I may have misunderstood, for example, the wording on injunctions to prevent nuisance and annoyance. If I have I am sure the Minister will put me right. I would hate to think that he is as uncertain as I am about the exact meaning of parts of this Bill, since this Bill is his baby. Page 24 states:
“Anyone seeking to apply for an IPNA must have evidence … that the respondent has engaged in, or is threatening to engage in, conduct capable of causing nuisance or annoyance to another person. They will also need to satisfy the court that it is just and convenient to grant the injunction”.
Later, the same page states that,
“in deciding what constitutes ‘nuisance or annoyance’, applicants must be mindful that this route should not”— and “should not” is in bold—
“be used to stop reasonable, trivial or benign behaviours that have not caused, and are not likely to cause, harm to victims or communities”.
If one of the tests that the guidance indicates is that behaviours must have caused or be likely to cause harm to victims or communities, then why does the Bill not refer to causing harm and clearly define it—causing harassment, alarm or distress, for example—rather than simply referring to conduct causing nuisance or annoyance? There is a difference between causing nuisance and annoyance and causing harm. Which is correct: the Home Office Bill, the Home Office guidance or neither? Are the Government simply passing the buck for sorting that out to someone else, whether they be sitting in a court or working outside one?
There are a number of other issues we will want to discuss as the Bill goes through this House. These include measures to tackle covert policing, protection of people from assaults at work, reductions in the potential for gun use and reductions in domestic violence. We will also want to discuss the issue of legal highs and reducing their availability in our communities, and the redefinition of the compensation test for those who have been wrongly convicted.
The important issue of extradition was dealt with in a rush towards the end of the proceedings in the House of Commons. One government MP, lamenting this, said:
“Of course, the House of Lords is stuffed full of experts—lawyers and others who are au fait with the issues—and I am sure that there will be proper scrutiny in the other place”.—[Hansard, Commons, 15/10/13; col. 697.]
That is probably one expectation that we can meet, including whether the proposals are fair and just, will actually deliver the declared objectives and not also have some potential unintended consequences.

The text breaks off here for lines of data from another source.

(** Stores and loads while the translation is on, and its faults. *)
Definition live_tests : list PmmuTestSpec := [
  MkPmmuTestSpec (text "LIVE identity store (early-term map)")
    [0xF0; 0x39; 0x40; 0x0; 0x0; 0x0; 0x18; 0x8; 0x23; 0xC1; 0x0; 0x0; 0x18; 0x30; 0xF0; 0x39; 0x40; 0x0; 0x0; 0x0; 0x17; 0xF8]
    (plants [(0x3000, 0x1); (0x4000, 0x1); (0x1808, 0x80C08840)])
    [0xD0000000; 0xCAFED00D; 0xD2020202; 0xD3030303; 0xD4040404; 0xD5050505; 0xD6060606; 0xD7070707]
    [0x1800; 0xA1010101; 0xA2020202; 0xA3030303; 0xA4040404; 0xA5050505; 0xA6060606; 0x80000]
    0xC08840 0x0 0x0 0x7FFF0002 0x3000 0x7FFF0002 0x4000 true true false true;
  MkPmmuTestSpec (text "LIVE remap store: va $8010 -> pa $9010 (M-bit in LEVC[8])")
    [0xF0; 0x39; 0x40; 0x0; 0x0; 0x0; 0x18; 0x8; 0x23; 0xC1; 0x0; 0x0; 0x80; 0x10; 0xF0; 0x39; 0x40; 0x0; 0x0; 0x0; 0x17; 0xF8]
    (plants [(0x3000, 0x3102); (0x3100, 0x3202); (0x311C, 0x70001); (0x4000, 0x1); (0x3200, 0x1); (0x3204, 0x1001);
      (0x3208, 0x2001); (0x320C, 0x3001); (0x3210, 0x4001); (0x3214, 0x5001); (0x3218, 0x6001); (0x321C, 0x7001);
      (0x3220, 0x9001); (0x3224, 0x9001); (0x3228, 0xA001); (0x322C, 0xB001); (0x3230, 0xC001); (0x3234, 0xD001);
      (0x3238, 0xE001); (0x323C, 0xF001); (0x1808, 0x80C08840)])
    [0xD0000000; 0xFEEDC0DE; 0xD2020202; 0xD3030303; 0xD4040404; 0xD5050505; 0xD6060606; 0xD7070707]
    [0x1800; 0xA1010101; 0xA2020202; 0xA3030303; 0xA4040404; 0xA5050505; 0xA6060606; 0x80000]
    0xC08840 0x0 0x0 0x7FFF0002 0x3000 0x7FFF0002 0x4000 true true false true;
  MkPmmuTestSpec (text "LIVE remap load: va $8020 reads pa $9020 (U-bit, M clear)")
    [0xF0; 0x39; 0x40; 0x0; 0x0; 0x0; 0x18; 0x8; 0x24; 0x39; 0x0; 0x0; 0x80; 0x20; 0xF0; 0x39; 0x40; 0x0; 0x0; 0x0; 0x17; 0xF8]
    (plants [(0x3000, 0x3102); (0x3100, 0x3202); (0x311C, 0x70001); (0x4000, 0x1); (0x3200, 0x1); (0x3204, 0x1001);
      (0x3208, 0x2001); (0x320C, 0x3001); (0x3210, 0x4001); (0x3214, 0x5001); (0x3218, 0x6001); (0x321C, 0x7001);
      (0x3220, 0x9001); (0x3224, 0x9001); (0x3228, 0xA001); (0x322C, 0xB001); (0x3230, 0xC001); (0x3234, 0xD001);
      (0x3238, 0xE001); (0x323C, 0xF001); (0x9020, 0xCAFEBABE); (0x1808, 0x80C08840)])
    [0xD0000000; 0xD1010101; 0x0; 0xD3030303; 0xD4040404; 0xD5050505; 0xD6060606; 0xD7070707]
    [0x1800; 0xA1010101; 0xA2020202; 0xA3030303; 0xA4040404; 0xA5050505; 0xA6060606; 0x80000]
    0xC08840 0x0 0x0 0x7FFF0002 0x3000 0x7FFF0002 0x4000 true true false true;
  MkPmmuTestSpec (text "LIVE ATC stale: edit LEVC[8] without PFLUSH, store again")
    [0xF0; 0x39; 0x40; 0x0; 0x0; 0x0; 0x18; 0x8; 0x23; 0xC1; 0x0; 0x0; 0x80; 0x10; 0x23; 0xFC; 0x0; 0x0; 0xA0; 0x1; 0x0; 0x0; 0x32; 0x20; 0x23; 0xC2; 0x0; 0x0; 0x80; 0x14; 0xF0; 0x39; 0x40; 0x0; 0x0; 0x0; 0x17; 0xF8]
    (plants [(0x3000, 0x3102); (0x3100, 0x3202); (0x311C, 0x70001); (0x4000, 0x1); (0x3200, 0x1); (0x3204, 0x1001);
      (0x3208, 0x2001); (0x320C, 0x3001); (0x3210, 0x4001); (0x3214, 0x5001); (0x3218, 0x6001); (0x321C, 0x7001);
      (0x3220, 0x9001); (0x3224, 0x9001); (0x3228, 0xA001); (0x322C, 0xB001); (0x3230, 0xC001); (0x3234, 0xD001);
      (0x3238, 0xE001); (0x323C, 0xF001); (0x1808, 0x80C08840)])
    [0xD0000000; 0x11111111; 0x22222222; 0xD3030303; 0xD4040404; 0xD5050505; 0xD6060606; 0xD7070707]
    [0x1800; 0xA1010101; 0xA2020202; 0xA3030303; 0xA4040404; 0xA5050505; 0xA6060606; 0x80000]
    0xC08840 0x0 0x0 0x7FFF0002 0x3000 0x7FFF0002 0x4000 true true false true;
  MkPmmuTestSpec (text "LIVE ATC flush: edit LEVC[8] + PFLUSHA, store goes to new pa")
    [0xF0; 0x39; 0x40; 0x0; 0x0; 0x0; 0x18; 0x8; 0x23; 0xC1; 0x0; 0x0; 0x80; 0x10; 0x23; 0xFC; 0x0; 0x0; 0xA0; 0x1; 0x0; 0x0; 0x32; 0x20; 0xF0; 0x0; 0x24; 0x0; 0x23; 0xC2; 0x0; 0x0; 0x80; 0x14; 0xF0; 0x39; 0x40; 0x0; 0x0; 0x0; 0x17; 0xF8]
    (plants [(0x3000, 0x3102); (0x3100, 0x3202); (0x311C, 0x70001); (0x4000, 0x1); (0x3200, 0x1); (0x3204, 0x1001);
      (0x3208, 0x2001); (0x320C, 0x3001); (0x3210, 0x4001); (0x3214, 0x5001); (0x3218, 0x6001); (0x321C, 0x7001);
      (0x3220, 0x9001); (0x3224, 0x9001); (0x3228, 0xA001); (0x322C, 0xB001); (0x3230, 0xC001); (0x3234, 0xD001);
      (0x3238, 0xE001); (0x323C, 0xF001); (0x1808, 0x80C08840)])
    [0xD0000000; 0x33333333; 0x44444444; 0xD3030303; 0xD4040404; 0xD5050505; 0xD6060606; 0xD7070707]
    [0x1800; 0xA1010101; 0xA2020202; 0xA3030303; 0xA4040404; 0xA5050505; 0xA6060606; 0x80000]
    0xC08840 0x0 0x0 0x7FFF0002 0x3000 0x7FFF0002 0x4000 true true false true;
  MkPmmuTestSpec (text "FAULT store to invalid page (berr, frame on stack)")
    [0xF0; 0x39; 0x40; 0x0; 0x0; 0x0; 0x18; 0x8; 0x23; 0xC1; 0x0; 0x0; 0xB0; 0x10; 0xF0; 0x39; 0x40; 0x0; 0x0; 0x0; 0x17; 0xF8]
    (plants [(0x3000, 0x3102); (0x3100, 0x3202); (0x311C, 0x70001); (0x4000, 0x1); (0x3200, 0x1); (0x3204, 0x1001);
      (0x3208, 0x2001); (0x320C, 0x3001); (0x3210, 0x4001); (0x3214, 0x5001); (0x3218, 0x6001); (0x321C, 0x7001);
      (0x3220, 0x8001); (0x3224, 0x9001); (0x3228, 0xA001); (0x322C, 0x0); (0x3230, 0xC001); (0x3234, 0xD001);
      (0x3238, 0xE001); (0x323C, 0xF001); (0x1808, 0x80C08840)])
    [0xD0000000; 0x55555555; 0xD2020202; 0xD3030303; 0xD4040404; 0xD5050505; 0xD6060606; 0xD7070707]
    [0x1800; 0xA1010101; 0xA2020202; 0xA3030303; 0xA4040404; 0xA5050505; 0xA6060606; 0x80000]
    0xC08840 0x0 0x0 0x7FFF0002 0x3000 0x7FFF0002 0x4000 true true true true;
  MkPmmuTestSpec (text "FAULT store to write-protected page (berr)")
    [0xF0; 0x39; 0x40; 0x0; 0x0; 0x0; 0x18; 0x8; 0x23; 0xC1; 0x0; 0x0; 0x80; 0x10; 0xF0; 0x39; 0x40; 0x0; 0x0; 0x0; 0x17; 0xF8]
    (plants [(0x3000, 0x3102); (0x3100, 0x3202); (0x311C, 0x70001); (0x4000, 0x1); (0x3200, 0x1); (0x3204, 0x1001);
      (0x3208, 0x2001); (0x320C, 0x3001); (0x3210, 0x4001); (0x3214, 0x5001); (0x3218, 0x6001); (0x321C, 0x7001);
      (0x3220, 0x9005); (0x3224, 0x9001); (0x3228, 0xA001); (0x322C, 0xB001); (0x3230, 0xC001); (0x3234, 0xD001);
      (0x3238, 0xE001); (0x323C, 0xF001); (0x1808, 0x80C08840)])
    [0xD0000000; 0x66666666; 0xD2020202; 0xD3030303; 0xD4040404; 0xD5050505; 0xD6060606; 0xD7070707]
    [0x1800; 0xA1010101; 0xA2020202; 0xA3030303; 0xA4040404; 0xA5050505; 0xA6060606; 0x80000]
    0xC08840 0x0 0x0 0x7FFF0002 0x3000 0x7FFF0002 0x4000 true true true true;
  MkPmmuTestSpec (text "FAULT PMOVE TC enable with bad geometry (MMU config exc)")
    [0xF0; 0x39; 0x40; 0x0; 0x0; 0x0; 0x18; 0x0]
    (plants [(0x1800, 0x80C08844); (0x3000, 0x1); (0x4000, 0x1)])
    [0xD0000000; 0xD1010101; 0xD2020202; 0xD3030303; 0xD4040404; 0xD5050505; 0xD6060606; 0xD7070707]
    [0x1800; 0xA1010101; 0xA2020202; 0xA3030303; 0xA4040404; 0xA5050505; 0xA6060606; 0x80000]
    0xC08840 0x0 0x0 0x7FFF0002 0x3000 0x7FFF0002 0x4000 true true true true].

Definition g_pmmu_tests : list PmmuTestSpec := pmove_tests ++ walk_tests ++ live_tests.

(** ** What a row is *)

Definition is_long (x : Z) : Prop := 0 <= x < 2 ^ 32.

The Government’s proposals on anti-social behaviour in particular will need to be backed up by adequate and appropriate resources, both human and financial, if anything is to be achieved. Other proposals will also depend on proper resourcing being provided. Bearing in mind the cuts that have been made in a number of key areas, such as weakening the DNA provisions, reducing CCTV, reducing police numbers, reducing community safety budgets, leaving local authorities financially less able to maintain youth services, and now, it appears, the potential undermining of the
Secured by Design standards, to which my noble friend Lord Harris of Haringey has drawn attention, we will want to find out from the Government as we consider the Bill in detail whether their proposals are simply words or whether the necessary resources and powers will be provided—and, if so, in what form and to what level—to deliver the claimed objectives for the many changes set out in the Bill.